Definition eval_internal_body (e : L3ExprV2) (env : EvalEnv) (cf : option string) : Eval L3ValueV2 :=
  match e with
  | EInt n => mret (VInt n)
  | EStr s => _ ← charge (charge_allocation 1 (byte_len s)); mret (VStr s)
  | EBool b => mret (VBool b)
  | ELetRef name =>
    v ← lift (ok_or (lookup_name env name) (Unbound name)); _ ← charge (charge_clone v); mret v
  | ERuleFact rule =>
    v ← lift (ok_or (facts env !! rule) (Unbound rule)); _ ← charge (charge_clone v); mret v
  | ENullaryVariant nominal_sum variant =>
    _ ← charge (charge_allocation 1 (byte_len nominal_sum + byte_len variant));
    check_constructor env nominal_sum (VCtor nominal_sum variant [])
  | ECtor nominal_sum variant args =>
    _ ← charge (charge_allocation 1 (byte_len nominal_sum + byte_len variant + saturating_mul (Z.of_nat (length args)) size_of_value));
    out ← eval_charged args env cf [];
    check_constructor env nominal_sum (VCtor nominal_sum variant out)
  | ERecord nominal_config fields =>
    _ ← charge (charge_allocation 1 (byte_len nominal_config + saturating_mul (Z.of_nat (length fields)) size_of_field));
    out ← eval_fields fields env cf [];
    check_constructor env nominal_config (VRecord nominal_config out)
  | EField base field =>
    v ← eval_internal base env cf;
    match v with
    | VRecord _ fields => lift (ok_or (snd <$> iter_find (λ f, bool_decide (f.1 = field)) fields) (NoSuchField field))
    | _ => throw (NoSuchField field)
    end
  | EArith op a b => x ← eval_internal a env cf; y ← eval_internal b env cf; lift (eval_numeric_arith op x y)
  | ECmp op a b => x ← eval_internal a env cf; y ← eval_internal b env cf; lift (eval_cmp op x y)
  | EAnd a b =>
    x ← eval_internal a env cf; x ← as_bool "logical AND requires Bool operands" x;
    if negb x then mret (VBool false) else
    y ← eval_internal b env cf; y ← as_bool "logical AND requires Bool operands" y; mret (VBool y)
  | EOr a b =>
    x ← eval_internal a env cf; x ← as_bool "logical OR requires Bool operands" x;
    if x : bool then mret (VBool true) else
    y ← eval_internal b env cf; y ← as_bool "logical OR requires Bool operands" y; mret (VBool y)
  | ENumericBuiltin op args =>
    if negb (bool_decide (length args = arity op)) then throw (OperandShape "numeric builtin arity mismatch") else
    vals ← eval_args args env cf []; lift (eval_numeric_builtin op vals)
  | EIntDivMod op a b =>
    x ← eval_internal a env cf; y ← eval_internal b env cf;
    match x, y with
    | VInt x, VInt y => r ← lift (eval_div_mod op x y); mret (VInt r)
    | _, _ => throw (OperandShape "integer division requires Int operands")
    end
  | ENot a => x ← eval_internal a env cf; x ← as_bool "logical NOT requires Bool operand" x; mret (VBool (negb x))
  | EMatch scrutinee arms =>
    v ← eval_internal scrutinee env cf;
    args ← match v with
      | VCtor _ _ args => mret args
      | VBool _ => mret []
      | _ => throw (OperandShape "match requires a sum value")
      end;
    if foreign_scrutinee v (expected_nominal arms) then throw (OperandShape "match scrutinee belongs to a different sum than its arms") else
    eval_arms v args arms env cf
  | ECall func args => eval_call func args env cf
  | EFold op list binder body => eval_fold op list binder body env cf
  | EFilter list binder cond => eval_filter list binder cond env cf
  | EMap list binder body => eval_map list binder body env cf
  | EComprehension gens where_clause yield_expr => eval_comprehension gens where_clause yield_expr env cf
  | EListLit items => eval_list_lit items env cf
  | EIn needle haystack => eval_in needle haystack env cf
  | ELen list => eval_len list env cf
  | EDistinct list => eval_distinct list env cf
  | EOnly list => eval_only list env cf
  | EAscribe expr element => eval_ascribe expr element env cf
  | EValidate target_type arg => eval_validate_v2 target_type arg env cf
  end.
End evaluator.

****************

**YOUR INSTRUCTIONS**
Find all the lines with "arms" in the data and copy them.

**ANSWER TO THE PROBLEM**
  | EMatch scrutinee arms =>
    if foreign_scrutinee v (expected_nominal arms) then throw (OperandShape "match scrutinee belongs to a different sum than its arms") else
    eval_arms v args arms env cf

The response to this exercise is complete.